Action item: Use the entries below and reproduce exactly the lines from the one containing "Definition AdapterModeList : list" down to the one containing "let Priority2 := prio Priority2 (YRes", both of them included.
**** Supplied data
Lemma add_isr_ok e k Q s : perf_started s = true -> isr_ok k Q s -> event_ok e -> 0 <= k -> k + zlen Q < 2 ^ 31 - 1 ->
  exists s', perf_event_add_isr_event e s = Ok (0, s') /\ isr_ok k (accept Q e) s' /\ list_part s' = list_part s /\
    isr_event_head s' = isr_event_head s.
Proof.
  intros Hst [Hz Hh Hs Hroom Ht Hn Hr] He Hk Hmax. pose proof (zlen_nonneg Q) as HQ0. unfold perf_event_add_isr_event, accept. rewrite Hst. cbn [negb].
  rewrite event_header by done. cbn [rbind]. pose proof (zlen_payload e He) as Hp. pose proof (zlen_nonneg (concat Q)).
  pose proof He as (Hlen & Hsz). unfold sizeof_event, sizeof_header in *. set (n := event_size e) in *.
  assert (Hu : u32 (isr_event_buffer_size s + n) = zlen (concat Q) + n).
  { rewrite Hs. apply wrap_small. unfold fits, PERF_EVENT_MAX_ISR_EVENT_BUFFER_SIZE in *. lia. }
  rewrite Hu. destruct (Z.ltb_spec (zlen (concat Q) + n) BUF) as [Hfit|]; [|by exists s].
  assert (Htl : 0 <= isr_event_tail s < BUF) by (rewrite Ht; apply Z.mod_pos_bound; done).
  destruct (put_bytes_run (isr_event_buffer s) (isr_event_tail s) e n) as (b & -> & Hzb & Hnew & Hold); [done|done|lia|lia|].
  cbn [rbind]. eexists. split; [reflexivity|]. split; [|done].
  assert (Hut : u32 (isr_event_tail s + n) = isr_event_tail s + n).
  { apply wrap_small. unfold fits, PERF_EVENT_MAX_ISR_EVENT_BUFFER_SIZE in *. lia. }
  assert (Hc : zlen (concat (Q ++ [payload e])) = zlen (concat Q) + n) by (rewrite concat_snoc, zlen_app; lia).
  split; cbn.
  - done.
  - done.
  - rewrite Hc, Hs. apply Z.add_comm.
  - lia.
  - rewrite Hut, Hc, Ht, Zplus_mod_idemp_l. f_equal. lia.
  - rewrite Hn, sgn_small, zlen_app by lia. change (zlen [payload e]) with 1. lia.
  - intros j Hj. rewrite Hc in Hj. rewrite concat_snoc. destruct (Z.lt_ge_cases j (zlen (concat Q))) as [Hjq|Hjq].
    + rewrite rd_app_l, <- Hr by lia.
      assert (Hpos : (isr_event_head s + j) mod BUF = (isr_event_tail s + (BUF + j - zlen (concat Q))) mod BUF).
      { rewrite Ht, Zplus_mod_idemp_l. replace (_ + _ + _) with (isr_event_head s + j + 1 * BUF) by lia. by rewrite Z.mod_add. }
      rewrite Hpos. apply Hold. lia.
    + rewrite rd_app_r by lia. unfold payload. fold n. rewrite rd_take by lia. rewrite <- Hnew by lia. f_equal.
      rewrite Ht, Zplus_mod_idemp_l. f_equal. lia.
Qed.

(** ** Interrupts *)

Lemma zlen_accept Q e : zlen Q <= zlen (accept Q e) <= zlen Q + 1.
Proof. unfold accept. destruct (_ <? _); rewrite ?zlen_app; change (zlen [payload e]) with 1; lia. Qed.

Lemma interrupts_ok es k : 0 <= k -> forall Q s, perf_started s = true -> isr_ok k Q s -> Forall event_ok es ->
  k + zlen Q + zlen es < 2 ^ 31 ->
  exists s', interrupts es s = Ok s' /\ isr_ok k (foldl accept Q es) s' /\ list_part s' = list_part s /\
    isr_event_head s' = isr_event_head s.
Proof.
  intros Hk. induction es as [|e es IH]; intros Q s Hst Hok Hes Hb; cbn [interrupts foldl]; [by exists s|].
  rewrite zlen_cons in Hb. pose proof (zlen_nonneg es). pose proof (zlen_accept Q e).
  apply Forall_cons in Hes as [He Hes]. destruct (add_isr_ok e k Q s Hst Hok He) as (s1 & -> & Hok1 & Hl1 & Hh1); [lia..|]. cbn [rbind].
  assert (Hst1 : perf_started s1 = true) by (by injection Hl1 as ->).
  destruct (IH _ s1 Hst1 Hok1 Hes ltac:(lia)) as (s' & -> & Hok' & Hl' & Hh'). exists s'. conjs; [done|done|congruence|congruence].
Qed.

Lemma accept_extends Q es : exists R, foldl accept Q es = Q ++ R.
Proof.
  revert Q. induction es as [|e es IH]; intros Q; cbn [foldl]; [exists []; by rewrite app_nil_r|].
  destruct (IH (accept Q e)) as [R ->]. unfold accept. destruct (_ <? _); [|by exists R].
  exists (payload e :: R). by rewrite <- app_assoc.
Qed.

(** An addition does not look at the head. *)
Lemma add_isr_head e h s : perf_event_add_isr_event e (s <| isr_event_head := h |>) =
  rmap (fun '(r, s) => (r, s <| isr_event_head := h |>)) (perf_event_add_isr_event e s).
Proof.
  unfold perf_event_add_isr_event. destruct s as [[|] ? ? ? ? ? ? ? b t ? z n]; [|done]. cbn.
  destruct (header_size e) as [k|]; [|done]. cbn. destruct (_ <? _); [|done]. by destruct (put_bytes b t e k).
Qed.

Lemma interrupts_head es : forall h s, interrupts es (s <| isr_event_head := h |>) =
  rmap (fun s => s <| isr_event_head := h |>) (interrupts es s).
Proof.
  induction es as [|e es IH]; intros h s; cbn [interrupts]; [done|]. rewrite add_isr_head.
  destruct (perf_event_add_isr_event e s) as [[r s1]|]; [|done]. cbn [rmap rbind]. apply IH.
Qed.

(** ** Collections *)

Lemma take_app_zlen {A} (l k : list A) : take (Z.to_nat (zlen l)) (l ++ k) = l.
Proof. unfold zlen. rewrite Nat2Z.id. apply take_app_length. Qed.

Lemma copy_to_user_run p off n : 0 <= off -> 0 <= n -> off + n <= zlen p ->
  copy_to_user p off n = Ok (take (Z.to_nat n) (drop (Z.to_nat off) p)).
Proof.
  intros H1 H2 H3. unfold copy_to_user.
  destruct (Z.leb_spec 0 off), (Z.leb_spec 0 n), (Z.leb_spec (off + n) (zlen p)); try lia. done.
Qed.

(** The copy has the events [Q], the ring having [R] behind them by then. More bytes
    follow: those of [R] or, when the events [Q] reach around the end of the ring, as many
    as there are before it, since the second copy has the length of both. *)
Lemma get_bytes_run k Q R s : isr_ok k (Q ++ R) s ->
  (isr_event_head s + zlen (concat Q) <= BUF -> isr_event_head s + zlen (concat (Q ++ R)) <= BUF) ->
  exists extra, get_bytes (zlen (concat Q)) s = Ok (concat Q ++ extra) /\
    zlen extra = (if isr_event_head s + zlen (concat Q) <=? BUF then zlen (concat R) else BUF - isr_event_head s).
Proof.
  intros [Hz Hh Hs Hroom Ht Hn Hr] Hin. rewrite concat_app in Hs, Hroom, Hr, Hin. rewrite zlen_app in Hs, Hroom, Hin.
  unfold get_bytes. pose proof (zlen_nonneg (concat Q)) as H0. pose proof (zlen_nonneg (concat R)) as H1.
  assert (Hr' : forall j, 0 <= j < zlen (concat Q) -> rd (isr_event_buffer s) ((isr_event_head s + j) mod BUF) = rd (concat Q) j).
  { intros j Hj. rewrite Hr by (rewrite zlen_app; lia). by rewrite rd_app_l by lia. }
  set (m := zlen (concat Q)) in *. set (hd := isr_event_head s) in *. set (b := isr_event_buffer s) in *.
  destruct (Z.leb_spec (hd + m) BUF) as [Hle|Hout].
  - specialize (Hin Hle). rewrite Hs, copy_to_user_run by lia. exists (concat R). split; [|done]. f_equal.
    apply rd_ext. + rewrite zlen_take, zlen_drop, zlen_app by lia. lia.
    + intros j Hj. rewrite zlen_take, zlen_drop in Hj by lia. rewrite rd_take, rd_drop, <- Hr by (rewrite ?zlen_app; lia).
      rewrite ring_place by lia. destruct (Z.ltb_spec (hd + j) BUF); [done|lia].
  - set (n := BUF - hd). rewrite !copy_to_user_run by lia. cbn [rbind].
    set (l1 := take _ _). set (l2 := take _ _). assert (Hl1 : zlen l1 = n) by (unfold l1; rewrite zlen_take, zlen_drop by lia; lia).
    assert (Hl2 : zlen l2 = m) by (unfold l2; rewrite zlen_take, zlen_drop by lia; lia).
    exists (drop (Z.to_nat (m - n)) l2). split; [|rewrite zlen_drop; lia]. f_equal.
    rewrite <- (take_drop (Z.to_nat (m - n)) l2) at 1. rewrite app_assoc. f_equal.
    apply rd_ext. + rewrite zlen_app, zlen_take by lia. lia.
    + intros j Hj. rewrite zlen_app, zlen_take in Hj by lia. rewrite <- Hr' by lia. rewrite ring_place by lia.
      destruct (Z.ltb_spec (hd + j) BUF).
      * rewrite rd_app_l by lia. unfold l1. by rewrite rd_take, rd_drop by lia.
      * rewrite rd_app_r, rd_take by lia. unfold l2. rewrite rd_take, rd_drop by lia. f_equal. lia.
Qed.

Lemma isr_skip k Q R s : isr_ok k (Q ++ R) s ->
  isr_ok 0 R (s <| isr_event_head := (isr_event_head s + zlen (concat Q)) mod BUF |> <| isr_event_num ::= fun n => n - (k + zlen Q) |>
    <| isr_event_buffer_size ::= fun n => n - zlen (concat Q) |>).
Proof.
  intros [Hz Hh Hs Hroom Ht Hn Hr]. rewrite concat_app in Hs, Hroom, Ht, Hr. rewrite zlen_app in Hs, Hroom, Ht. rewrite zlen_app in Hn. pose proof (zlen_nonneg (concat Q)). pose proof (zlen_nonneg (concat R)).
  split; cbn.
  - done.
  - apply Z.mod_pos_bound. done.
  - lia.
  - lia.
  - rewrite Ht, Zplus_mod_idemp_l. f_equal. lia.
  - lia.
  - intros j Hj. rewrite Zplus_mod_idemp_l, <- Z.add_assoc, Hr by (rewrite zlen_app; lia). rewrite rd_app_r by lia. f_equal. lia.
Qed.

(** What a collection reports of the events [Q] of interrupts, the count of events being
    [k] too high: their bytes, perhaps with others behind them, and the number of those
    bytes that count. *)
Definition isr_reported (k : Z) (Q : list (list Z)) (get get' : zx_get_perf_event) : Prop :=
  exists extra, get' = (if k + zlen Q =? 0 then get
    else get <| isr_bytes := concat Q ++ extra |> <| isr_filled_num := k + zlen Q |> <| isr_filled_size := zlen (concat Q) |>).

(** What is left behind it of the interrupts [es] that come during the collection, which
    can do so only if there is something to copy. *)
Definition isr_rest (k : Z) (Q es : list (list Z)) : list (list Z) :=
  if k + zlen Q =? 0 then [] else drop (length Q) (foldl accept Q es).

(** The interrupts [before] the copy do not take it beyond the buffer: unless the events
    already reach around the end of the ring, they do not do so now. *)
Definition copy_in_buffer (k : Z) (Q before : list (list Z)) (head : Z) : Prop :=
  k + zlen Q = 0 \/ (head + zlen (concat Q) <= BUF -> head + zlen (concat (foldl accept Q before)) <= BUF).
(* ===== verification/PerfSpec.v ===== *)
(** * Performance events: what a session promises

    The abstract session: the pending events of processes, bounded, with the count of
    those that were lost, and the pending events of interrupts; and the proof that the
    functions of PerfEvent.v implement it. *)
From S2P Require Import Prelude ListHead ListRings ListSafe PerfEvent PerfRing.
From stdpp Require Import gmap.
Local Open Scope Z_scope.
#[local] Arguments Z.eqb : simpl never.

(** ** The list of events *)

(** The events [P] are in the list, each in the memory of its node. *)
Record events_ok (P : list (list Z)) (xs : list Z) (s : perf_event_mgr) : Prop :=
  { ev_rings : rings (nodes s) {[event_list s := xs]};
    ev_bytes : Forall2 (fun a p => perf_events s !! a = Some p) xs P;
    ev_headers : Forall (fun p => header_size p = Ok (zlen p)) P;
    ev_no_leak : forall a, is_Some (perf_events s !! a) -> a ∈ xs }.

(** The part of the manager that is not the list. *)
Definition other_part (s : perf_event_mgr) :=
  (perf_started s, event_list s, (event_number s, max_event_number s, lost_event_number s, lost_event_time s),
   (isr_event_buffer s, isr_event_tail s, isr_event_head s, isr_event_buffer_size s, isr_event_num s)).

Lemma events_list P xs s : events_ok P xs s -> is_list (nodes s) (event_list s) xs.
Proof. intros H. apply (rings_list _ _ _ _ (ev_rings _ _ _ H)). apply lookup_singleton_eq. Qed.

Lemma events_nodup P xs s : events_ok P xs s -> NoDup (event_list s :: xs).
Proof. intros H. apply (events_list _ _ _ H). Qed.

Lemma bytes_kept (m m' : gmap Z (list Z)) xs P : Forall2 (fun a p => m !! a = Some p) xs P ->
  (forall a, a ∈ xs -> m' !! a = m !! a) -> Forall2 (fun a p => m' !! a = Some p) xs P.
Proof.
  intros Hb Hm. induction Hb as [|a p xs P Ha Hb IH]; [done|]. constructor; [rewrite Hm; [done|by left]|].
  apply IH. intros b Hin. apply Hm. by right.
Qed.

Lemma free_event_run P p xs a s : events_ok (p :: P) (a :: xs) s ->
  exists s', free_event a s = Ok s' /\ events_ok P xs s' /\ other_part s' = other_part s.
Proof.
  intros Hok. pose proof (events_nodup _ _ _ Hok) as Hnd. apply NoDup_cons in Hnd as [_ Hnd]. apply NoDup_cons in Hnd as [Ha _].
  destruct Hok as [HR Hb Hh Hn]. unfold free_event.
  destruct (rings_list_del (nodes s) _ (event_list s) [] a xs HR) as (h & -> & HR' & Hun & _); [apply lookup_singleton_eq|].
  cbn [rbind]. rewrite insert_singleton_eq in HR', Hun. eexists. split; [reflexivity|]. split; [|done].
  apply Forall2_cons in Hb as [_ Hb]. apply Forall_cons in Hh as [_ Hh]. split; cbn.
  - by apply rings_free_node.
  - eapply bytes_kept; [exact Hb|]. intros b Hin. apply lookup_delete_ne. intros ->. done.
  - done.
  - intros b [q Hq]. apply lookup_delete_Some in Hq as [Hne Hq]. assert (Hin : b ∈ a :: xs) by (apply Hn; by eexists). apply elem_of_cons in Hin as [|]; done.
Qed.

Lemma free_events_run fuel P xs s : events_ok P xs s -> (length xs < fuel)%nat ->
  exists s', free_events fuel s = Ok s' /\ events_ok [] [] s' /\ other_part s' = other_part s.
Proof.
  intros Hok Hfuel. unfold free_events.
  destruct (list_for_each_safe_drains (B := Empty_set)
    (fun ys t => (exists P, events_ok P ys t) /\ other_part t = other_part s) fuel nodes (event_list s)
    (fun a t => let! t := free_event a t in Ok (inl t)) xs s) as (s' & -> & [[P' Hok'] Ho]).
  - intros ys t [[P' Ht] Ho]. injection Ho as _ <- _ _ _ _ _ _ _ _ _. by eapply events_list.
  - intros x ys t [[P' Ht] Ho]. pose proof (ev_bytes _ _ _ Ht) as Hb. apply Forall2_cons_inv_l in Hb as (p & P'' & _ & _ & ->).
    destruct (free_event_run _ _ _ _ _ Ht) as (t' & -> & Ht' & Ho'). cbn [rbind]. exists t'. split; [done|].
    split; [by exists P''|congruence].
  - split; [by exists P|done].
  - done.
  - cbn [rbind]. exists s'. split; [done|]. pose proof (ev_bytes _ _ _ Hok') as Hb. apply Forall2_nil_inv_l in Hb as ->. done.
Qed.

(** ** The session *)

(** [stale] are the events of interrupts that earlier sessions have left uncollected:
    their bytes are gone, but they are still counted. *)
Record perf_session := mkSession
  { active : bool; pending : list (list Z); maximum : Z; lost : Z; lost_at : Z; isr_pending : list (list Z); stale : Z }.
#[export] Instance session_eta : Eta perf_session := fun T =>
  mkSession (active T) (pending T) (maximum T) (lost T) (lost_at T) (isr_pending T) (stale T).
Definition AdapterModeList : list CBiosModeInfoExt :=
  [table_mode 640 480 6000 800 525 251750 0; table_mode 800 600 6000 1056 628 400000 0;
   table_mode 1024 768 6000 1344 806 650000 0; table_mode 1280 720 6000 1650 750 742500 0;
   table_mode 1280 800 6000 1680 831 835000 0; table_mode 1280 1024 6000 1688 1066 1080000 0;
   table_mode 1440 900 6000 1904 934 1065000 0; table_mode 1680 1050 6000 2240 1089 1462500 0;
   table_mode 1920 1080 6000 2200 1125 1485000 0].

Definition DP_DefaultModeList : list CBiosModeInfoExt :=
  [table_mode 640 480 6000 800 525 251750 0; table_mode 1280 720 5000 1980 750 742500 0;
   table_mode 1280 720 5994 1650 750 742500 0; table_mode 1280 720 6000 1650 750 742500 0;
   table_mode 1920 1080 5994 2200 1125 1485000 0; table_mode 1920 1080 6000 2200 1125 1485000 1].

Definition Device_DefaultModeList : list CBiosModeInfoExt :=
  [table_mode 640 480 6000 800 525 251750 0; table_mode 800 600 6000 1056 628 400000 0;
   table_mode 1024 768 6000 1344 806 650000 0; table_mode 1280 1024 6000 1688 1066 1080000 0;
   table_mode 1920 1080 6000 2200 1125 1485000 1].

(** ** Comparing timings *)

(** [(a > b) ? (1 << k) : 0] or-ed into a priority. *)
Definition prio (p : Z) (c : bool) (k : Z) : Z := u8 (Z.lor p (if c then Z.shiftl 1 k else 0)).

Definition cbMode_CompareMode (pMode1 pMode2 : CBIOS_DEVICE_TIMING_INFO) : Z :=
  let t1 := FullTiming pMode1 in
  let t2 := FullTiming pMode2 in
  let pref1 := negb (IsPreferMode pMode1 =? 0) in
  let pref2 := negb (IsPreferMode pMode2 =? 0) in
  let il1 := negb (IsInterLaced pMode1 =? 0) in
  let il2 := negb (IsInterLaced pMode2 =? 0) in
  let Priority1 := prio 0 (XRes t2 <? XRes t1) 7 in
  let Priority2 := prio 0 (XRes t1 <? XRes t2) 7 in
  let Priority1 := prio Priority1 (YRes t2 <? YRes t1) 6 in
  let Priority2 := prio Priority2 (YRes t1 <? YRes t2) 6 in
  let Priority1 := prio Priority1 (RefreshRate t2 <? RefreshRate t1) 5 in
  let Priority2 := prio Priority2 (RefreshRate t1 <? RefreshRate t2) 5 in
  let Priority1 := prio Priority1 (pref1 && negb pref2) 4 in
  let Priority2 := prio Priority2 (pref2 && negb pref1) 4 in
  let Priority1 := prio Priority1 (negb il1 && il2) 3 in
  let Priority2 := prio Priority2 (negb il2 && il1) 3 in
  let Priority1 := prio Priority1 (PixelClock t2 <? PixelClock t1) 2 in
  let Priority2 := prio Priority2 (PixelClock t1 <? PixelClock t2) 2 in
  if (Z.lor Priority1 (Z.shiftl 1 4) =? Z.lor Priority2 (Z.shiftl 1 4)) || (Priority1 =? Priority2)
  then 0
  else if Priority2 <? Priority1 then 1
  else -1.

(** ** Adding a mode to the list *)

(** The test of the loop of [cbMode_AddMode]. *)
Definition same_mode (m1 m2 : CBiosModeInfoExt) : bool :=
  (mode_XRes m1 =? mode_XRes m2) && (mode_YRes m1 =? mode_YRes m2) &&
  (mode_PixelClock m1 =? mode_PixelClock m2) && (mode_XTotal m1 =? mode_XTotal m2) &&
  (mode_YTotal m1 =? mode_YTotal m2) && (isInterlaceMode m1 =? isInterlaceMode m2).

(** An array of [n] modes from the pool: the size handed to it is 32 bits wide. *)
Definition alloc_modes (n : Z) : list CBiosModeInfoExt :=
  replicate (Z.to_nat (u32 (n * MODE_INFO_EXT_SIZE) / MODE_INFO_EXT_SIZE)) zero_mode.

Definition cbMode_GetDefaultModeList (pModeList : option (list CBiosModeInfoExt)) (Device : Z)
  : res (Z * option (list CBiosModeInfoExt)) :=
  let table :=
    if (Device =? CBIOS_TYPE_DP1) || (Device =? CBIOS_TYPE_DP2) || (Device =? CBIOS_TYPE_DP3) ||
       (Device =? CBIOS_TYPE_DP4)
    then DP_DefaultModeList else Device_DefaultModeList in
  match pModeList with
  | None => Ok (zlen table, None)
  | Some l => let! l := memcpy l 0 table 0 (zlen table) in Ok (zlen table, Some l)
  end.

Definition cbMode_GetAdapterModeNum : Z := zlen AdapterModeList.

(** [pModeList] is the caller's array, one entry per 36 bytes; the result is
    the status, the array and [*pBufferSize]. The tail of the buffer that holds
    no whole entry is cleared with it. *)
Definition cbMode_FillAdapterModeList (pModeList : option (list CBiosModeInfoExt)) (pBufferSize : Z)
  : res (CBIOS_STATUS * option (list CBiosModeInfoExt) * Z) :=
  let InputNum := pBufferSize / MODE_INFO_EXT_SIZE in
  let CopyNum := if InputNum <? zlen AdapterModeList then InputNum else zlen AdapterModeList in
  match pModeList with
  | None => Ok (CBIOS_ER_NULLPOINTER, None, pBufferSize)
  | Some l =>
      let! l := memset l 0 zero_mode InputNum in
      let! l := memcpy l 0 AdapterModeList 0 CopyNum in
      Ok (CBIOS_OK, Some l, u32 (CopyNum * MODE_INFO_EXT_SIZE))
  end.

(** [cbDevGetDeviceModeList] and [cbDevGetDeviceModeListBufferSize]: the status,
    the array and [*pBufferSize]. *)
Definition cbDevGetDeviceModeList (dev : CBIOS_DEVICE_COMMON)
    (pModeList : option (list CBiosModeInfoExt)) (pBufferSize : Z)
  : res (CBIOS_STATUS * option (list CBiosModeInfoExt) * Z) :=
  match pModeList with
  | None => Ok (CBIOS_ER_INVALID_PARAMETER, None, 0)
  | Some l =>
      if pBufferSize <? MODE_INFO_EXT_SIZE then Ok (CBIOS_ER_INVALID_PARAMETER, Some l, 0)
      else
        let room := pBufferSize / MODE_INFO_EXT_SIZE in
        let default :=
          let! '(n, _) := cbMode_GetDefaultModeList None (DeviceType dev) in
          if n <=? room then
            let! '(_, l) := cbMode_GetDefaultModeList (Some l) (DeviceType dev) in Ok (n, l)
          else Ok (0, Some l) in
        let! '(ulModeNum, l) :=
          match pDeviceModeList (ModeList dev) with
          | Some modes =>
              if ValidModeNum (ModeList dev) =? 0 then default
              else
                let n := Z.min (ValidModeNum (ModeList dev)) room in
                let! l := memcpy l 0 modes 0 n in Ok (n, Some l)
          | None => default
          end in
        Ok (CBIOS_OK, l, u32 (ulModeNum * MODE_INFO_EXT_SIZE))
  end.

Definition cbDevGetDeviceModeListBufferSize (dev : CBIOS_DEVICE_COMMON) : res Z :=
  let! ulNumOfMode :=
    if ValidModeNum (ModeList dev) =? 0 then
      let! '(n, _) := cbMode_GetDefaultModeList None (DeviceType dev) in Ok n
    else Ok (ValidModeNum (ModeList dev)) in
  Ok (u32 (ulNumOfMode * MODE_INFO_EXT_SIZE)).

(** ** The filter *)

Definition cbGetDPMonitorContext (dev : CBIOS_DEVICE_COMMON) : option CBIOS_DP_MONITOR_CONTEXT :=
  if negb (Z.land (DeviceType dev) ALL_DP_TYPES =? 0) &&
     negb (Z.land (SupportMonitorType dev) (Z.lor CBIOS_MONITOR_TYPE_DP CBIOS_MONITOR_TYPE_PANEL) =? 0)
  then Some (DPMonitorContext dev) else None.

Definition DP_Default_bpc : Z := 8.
********
Task response:
Definition AdapterModeList : list CBiosModeInfoExt :=
  [table_mode 640 480 6000 800 525 251750 0; table_mode 800 600 6000 1056 628 400000 0;
   table_mode 1024 768 6000 1344 806 650000 0; table_mode 1280 720 6000 1650 750 742500 0;
   table_mode 1280 800 6000 1680 831 835000 0; table_mode 1280 1024 6000 1688 1066 1080000 0;
   table_mode 1440 900 6000 1904 934 1065000 0; table_mode 1680 1050 6000 2240 1089 1462500 0;
   table_mode 1920 1080 6000 2200 1125 1485000 0].

Definition DP_DefaultModeList : list CBiosModeInfoExt :=
  [table_mode 640 480 6000 800 525 251750 0; table_mode 1280 720 5000 1980 750 742500 0;
   table_mode 1280 720 5994 1650 750 742500 0; table_mode 1280 720 6000 1650 750 742500 0;
   table_mode 1920 1080 5994 2200 1125 1485000 0; table_mode 1920 1080 6000 2200 1125 1485000 1].

Definition Device_DefaultModeList : list CBiosModeInfoExt :=
  [table_mode 640 480 6000 800 525 251750 0; table_mode 800 600 6000 1056 628 400000 0;
   table_mode 1024 768 6000 1344 806 650000 0; table_mode 1280 1024 6000 1688 1066 1080000 0;
   table_mode 1920 1080 6000 2200 1125 1485000 1].

(** ** Comparing timings *)

(** [(a > b) ? (1 << k) : 0] or-ed into a priority. *)
Definition prio (p : Z) (c : bool) (k : Z) : Z := u8 (Z.lor p (if c then Z.shiftl 1 k else 0)).

Definition cbMode_CompareMode (pMode1 pMode2 : CBIOS_DEVICE_TIMING_INFO) : Z :=
  let t1 := FullTiming pMode1 in
  let t2 := FullTiming pMode2 in
  let pref1 := negb (IsPreferMode pMode1 =? 0) in
  let pref2 := negb (IsPreferMode pMode2 =? 0) in
  let il1 := negb (IsInterLaced pMode1 =? 0) in
  let il2 := negb (IsInterLaced pMode2 =? 0) in
  let Priority1 := prio 0 (XRes t2 <? XRes t1) 7 in
  let Priority2 := prio 0 (XRes t1 <? XRes t2) 7 in
  let Priority1 := prio Priority1 (YRes t2 <? YRes t1) 6 in
  let Priority2 := prio Priority2 (YRes t1 <? YRes t2) 6 in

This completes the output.